- TASK REQUIREMENTS -
All lines from the one containing "by by summary s." to the end of the listing below are to be reproduced exactly, and no others.

□ □ □ □ □

Lemma rewind_ok s h p U' tid :
  segs (heap m) !! s = Some h -> strategy h = PairedStack -> owner_tid h = tid -> seg_of p = s -> U ≡ₚ p :: U' ->
  ∃ b m' L' R', paired_lifo_rewind tid s p m = Ok (b, m') ∧ inv_with m' U' L' R'.
Proof.
  intros Hh Hst Ht Es HU. assert (Hl : listed h = false) by (unfold listed; by rewrite Hst).
  destruct (seg_facts plan_of Hplan m U L R I s h Hh) as (Ha & Hpl & Hsz).
  assert (Hp : p ∈ chunk_list s (chunk_size h)).
  { subst s. apply (user_chunk plan_of m U L R I p h); [|done]. rewrite HU. set_solver. }
  set (k := key_of h). assert (Ek : k = (tid, slot_index h, None)).
  { subst k. unfold key_of. rewrite decide_False by congruence. congruence. }
  assert (Eplan : plan_of (slot_index h) = PlanRegion true (chunk_size h)).
  { unfold Heap.planned in Hpl. rewrite Hst in Hpl. destruct (plan_of (slot_index h)) as [| |[]|]; first [by destruct Hpl|by rewrite Hpl]. }
  set (b := slot bump0 (tl_bumps m) (tid, slot_index h)).
  assert (Ev : ∀ b', view_of (set_bump (tid, slot_index h) b' m) k =
    (let v := view_of m k in mkView (v_head v) (v_seg v) (b_ptr b') (b_end b') (v_base v))).
  { intros b'. rewrite Ek. unfold Heap.view_of. rewrite Eplan. on_slots. done. }
  assert (Evp : v_ptr (view_of m k) = b_ptr b ∧ v_end (view_of m k) = b_end b).
  { rewrite Ek. unfold Heap.view_of. by rewrite Eplan. }
  destruct Evp as [Evp Eve]. unfold paired_lifo_rewind, header. rewrite Hh. cbn [of_option mbind res_bind].
  fold b. destruct (Z.eqb_spec (b_ptr b - chunk_size h) p) as [E|Hne].
  2:{ exists false, m, L, R. split; [done|]. by eapply drop_region_ok. }
  destruct (decide (v_end (view_of m k) = 0)) as [E0|E0].
  { exfalso. apply (s_fresh _ _ _ _ (inv_slots _ _ _ _ _ I k)) in E0. rewrite Evp in E0.
    apply elem_of_chunk_list in Hp as (i & _ & ->). destruct Ha as [? _].
    unfold chunk, payload_start, HEADER_SIZE, size_ok in *. nia. }
  destruct (cursor_at k E0) as (s' & h' & n & Ee & Hh' & _ & Hk' & Ha' & _ & Esz & Hn & Hsub & Hptr).
  rewrite Ek in Esz. cbn in Esz. rewrite Eplan in Esz. cbn in Esz. rewrite Esz in *.
  rewrite Evp in Hptr. rewrite Hptr in E.
  destruct (before_cursor s h p n s' Hsz Ha Ha' Hp Hn E) as (-> & i & -> & Ei).
  unfold modify, header. cbn [heap set_bump]. rewrite Hh. cbn [of_option mbind res_bind mret res_ret].
  eexists true, _, L, R. split; [done|].
  apply (inv_region plan_of Hplan m U L R I s h (with_bump (b_ptr b - chunk_size h) h) k _ U' i (b_ptr b - chunk_size h));
    try done; try by destruct h; cbn [heap set_heap].
  - destruct (seg_region plan_of m U L R I s h Hh Hl) as [Hr _]. by destruct h.
  - lia.
  - rewrite chunks_to_S, HU, held_cons_eq, Permutation_app_comm in Hsub by done. rewrite <- Ei in Hsub.
    by apply (submseteq_app_inv_l _ _ [p]) in Hsub.
  - intros t Hne. by rewrite HU, held_cons_ne by congruence.
  - intros k' Hk''. transitivity (view_of (set_bump (tid, slot_index h) (mkBump (b_ptr b - chunk_size h) (b_end b)) m) k');
      [by apply view_same|]. rewrite Ek in Hk''. destruct k' as [[t' i'] [c'|]]; [done|]. on_slots. done.
  - cbv zeta. transitivity (view_of (set_bump (tid, slot_index h) (mkBump (b_ptr b - chunk_size h) (b_end b)) m) k);
      [by apply view_same|]. rewrite Ev. cbv zeta. cbn [b_ptr b_end]. by rewrite Eve. 
  - rewrite decide_True by done. rewrite Hptr. unfold chunk. lia.
Qed.
Lemma step_site {B : Backend} K o l i s :
  find_site (s_id s) l = Some i -> l !! i = Some s ->
  ∃ s', find_site (s_id s) (apply_op K o l).1 = Some i ∧ (apply_op K o l).1 !! i = Some s' ∧
    site_step K o s s' (apply_op K o l).2.
Proof.
  intros Hf Hi. pose proof (find_index_prefix _ _ _ _ _ (ids_step K o l) Hf) as Hf'.
  enough (∃ s', (apply_op K o l).1 !! i = Some s' ∧ site_step K o s s' (apply_op K o l).2)
    as (s' & ? & ?) by eauto.
  clear Hf'. assert (Hs : ∀ ev j, site_step K (Event ev) s s None) by (by constructor).
  destruct o as [ev|id r]; simpl; [unfold process_event|unfold reset_call_site].
  - destruct (ev_size ev =? 0).
    + destruct (ev_ptr ev =? 0); [by eauto using 0%nat|]. destruct (managed ev).
      * pose proof (created_lookup (site_of ev) l i s Hi) as Hc.
        destruct (find_or_create (site_of ev) l) as [[j|] l']; simpl in *; [|by eauto using 0%nat].
        destruct (alter_cases (on_free true ev) i j _ _ Hc) as [[E _]|[E _]];
          eexists; (split; [exact E|]); [by apply st_free|by apply st_same].
      * destruct (find_index _ l 0) as [j|]; simpl; [|by eauto using 0%nat].
        destruct (alter_cases (on_free false ev) i j _ _ Hi) as [[E _]|[E _]];
          eexists; (split; [exact E|]); [by apply st_free|by apply st_same].
    + destruct (ev_size ev >=? MAX_SIZE) eqn:Em; zb; [by eauto using 0%nat|].
      pose proof (created_lookup (ev_call_site ev) l i s Hi) as Hc.
      pose proof (find_or_create_spec (ev_call_site ev) l) as Hspec.
      pose proof (created_index (ev_call_site ev) l i s Hf) as Hix.
      destruct (find_or_create (ev_call_site ev) l) as [[j|] l']; simpl in *; [|by eauto using 0%nat].
      destruct Hspec as [(s1 & Hj & Hid) _]. rewrite Hj.
      pose proof (on_alloc_install_id K ev s1) as Hin.
      destruct (on_alloc K ev s1) as [s2 inst] eqn:E. simpl in *.
      destruct (decide (i = j)) as [<-|Hne].
      * assert (s1 = s) as -> by congruence. exists s2. split.
        -- apply list_lookup_insert_eq. by eapply lookup_lt_Some.
        -- pose proof (st_alloc K (Event ev) s ev eq_refl) as H. rewrite E in H. by apply H.
      * exists s. split; [by rewrite list_lookup_insert_ne by done|].
        apply st_same; [done|]. intros r ->. specialize (Hin _ eq_refl). simpl in Hin.
        apply Hne. assert (ev_call_site ev = s_id s) as Heq by congruence.
        specialize (Hix Heq). by simplify_eq.
  - destruct (find_site id l) as [j|] eqn:E.
    + destruct (alter_cases (reset_summary K r) i j _ _ Hi) as [[El ->]|[El Hne]];
        eexists; (split; [exact El|]).
      * apply find_site_Some in E as (s1 & ? & <-). assert (s1 = s) as -> by congruence. by apply st_reset.
      * apply st_same; [|done]. intros r' [= -> ->]. by simplify_eq.
    + exists s. split; [done|]. apply st_same; [|done]. intros r' [= -> ->]. by simplify_eq.
Qed.
(* ===== verification/Workloads.v ===== *)
(** * The benchmark programs as event streams ([src/bench/])

    Each program under [src/bench/] is a loop of [malloc] and [free] calls; what it
    does to the analysis is its stream of allocation and free events, for any
    addresses [malloc] returns.  The first part of the file is about sites whose
    blocks are freed in nested order; the second models the programs of one thread
    and shows which strategy the analysis picks for them. *)

From S2P Require Import Prelude Common Double Histogram Ks Analysis Evidence Picker.

(** ** What frees touch *)

(** The summary without what only frees and pointers write. *)
Definition erase (s : CallSiteSummary) : CallSiteSummary :=
  set_lifo_stack [] (set_top_pair (mkPair 0 0 0) (set_free_dist dist0 (set_free_count 0 s))).

(** And that part. *)
Definition fpart (s : CallSiteSummary) : Z * ThreadDist * PairCandidate * list ptr :=
  (free_count s, free_dist s, top_pair s, lifo_stack s).

Lemma erase_recorded w s : erase (set_window (active s) w s) = set_window (active s) w (erase s).
Proof. summary s. unfold erase, fpart, set_window. fields. by case_match. Qed.

Lemma fpart_recorded k w s : fpart (set_window k w s) = fpart s.
Proof. summary s. unfold erase, fpart, set_window. fields. by case_match. Qed.

Lemma erase_flip s : erase (flip_window s) = flip_window (erase s).
Proof. summary s. unfold erase, fpart, flip_window, set_window. fields. by case_match. Qed.

Lemma fpart_flip s : fpart (flip_window s) = fpart s.
Proof. summary s. unfold erase, fpart, flip_window, set_window. fields. by case_match. Qed.

Lemma erase_stable v s : erase (set_stable_windows v s) = set_stable_windows v (erase s).
Proof. by summary s. Qed.

Lemma fpart_stable v s : fpart (set_stable_windows v s) = fpart s.
Proof. by summary s. Qed.

Lemma erase_observe ev s : erase (observe_alloc ev s) = erase (observe_alloc ev (erase s)).
Proof. summary s. unfold erase, fpart, observe_alloc. fields. destruct (ev_ptr ev =? 0); fields; case_match; reflexivity. Qed.

Lemma fpart_observe ev s :
  fpart (observe_alloc ev s) =
  (free_count s, free_dist s, top_pair s,
   if ev_ptr ev =? 0 then lifo_stack s else lifo_push (ev_ptr ev) (lifo_stack s)).
Proof. summary s. unfold erase, fpart, observe_alloc. fields. destruct (ev_ptr ev =? 0); fields; case_match; reflexivity. Qed.

(** ** A waiting site *)

(** The window is stable against the previous one; enough have been; the site may
    be compiled. *)
Definition stable_window (K : Knobs) (s : CallSiteSummary) : bool :=
  let prev := window (u8 (1 - active s)) s in
  (w_count prev >? 0) && ks_stable (hist (window (active s) s)) (hist prev) (g_ks_alpha K).

Definition specializes (K : Knobs) (s : CallSiteSummary) : bool :=
  stable_window K s && (u32 (stable_windows s + 1) >=? g_stable_windows K)
  && negb (blacklisted s || g_trace_only K).

(** The windows go on. *)
Definition wait (K : Knobs) (s : CallSiteSummary) : CallSiteSummary :=
  if stable_window K s then
    let n := u32 (stable_windows s + 1) in
    if n >=? g_stable_windows K then flip_window (set_stable_windows 0 s)
    else flip_window (set_stable_windows n s)
  else flip_window (set_stable_windows 0 s).

(** [advance_prespec] past the tests. *)
Definition specialize {B : Backend} (K : Knobs) (s : CallSiteSummary)
  : CallSiteSummary * option (CallSiteID * ptr) :=
  let s := learn K (set_stable_windows (u32 (stable_windows s + 1)) s) in
  let routine := compile (event_count s) (spec_of s) in
  if routine =? 0 then (s, None) else (set_code_page routine s, Some (s_id s, routine)).

Lemma advance_split {B : Backend} K s :
  advance_prespec K s = if specializes K s then specialize K s else (wait K s, None).
Proof.
  unfold advance_prespec, specializes, wait, specialize, stable_window.
  destruct (_ && ks_stable _ _ _); [|done].
  destruct (stable_spec (u32 (stable_windows s + 1)) s) as (_ & _ & -> & _). cbn [andb].
  destruct (_ >=? _); [|done].
  replace (blacklisted (set_stable_windows (u32 (stable_windows s + 1)) s)) with (blacklisted s)
    by by summary s.
  destruct (blacklisted s || g_trace_only K); [|done]. cbn [negb andb]. by summary s.
Qed.

Lemma reads_erase K s :
  stable_window K (erase s) = stable_window K s ∧ stable_windows (erase s) = stable_windows s ∧
  specializes K (erase s) = specializes K s.
Proof. by summary s. Qed.

Lemma erase_wait K s : erase (wait K s) = wait K (erase s).
Proof.
  destruct (reads_erase K s) as (E1 & E2 & _). unfold wait. rewrite E1, E2.
  by repeat case_match; rewrite erase_flip, erase_stable.
Qed.

Lemma fpart_wait K s : fpart (wait K s) = fpart s.
Proof. unfold wait. by repeat case_match; rewrite fpart_flip, fpart_stable. Qed.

□ □ □ □ □

- RESPONSE TO THIS TASK -
    by by summary s.
  destruct (blacklisted s || g_trace_only K); [|done]. cbn [negb andb]. by summary s.
Qed.

Lemma reads_erase K s :
  stable_window K (erase s) = stable_window K s ∧ stable_windows (erase s) = stable_windows s ∧
  specializes K (erase s) = specializes K s.
Proof. by summary s. Qed.

Lemma erase_wait K s : erase (wait K s) = wait K (erase s).
Proof.
  destruct (reads_erase K s) as (E1 & E2 & _). unfold wait. rewrite E1, E2.
  by repeat case_match; rewrite erase_flip, erase_stable.
Qed.

Lemma fpart_wait K s : fpart (wait K s) = fpart s.
Proof. unfold wait. by repeat case_match; rewrite fpart_flip, fpart_stable. Qed.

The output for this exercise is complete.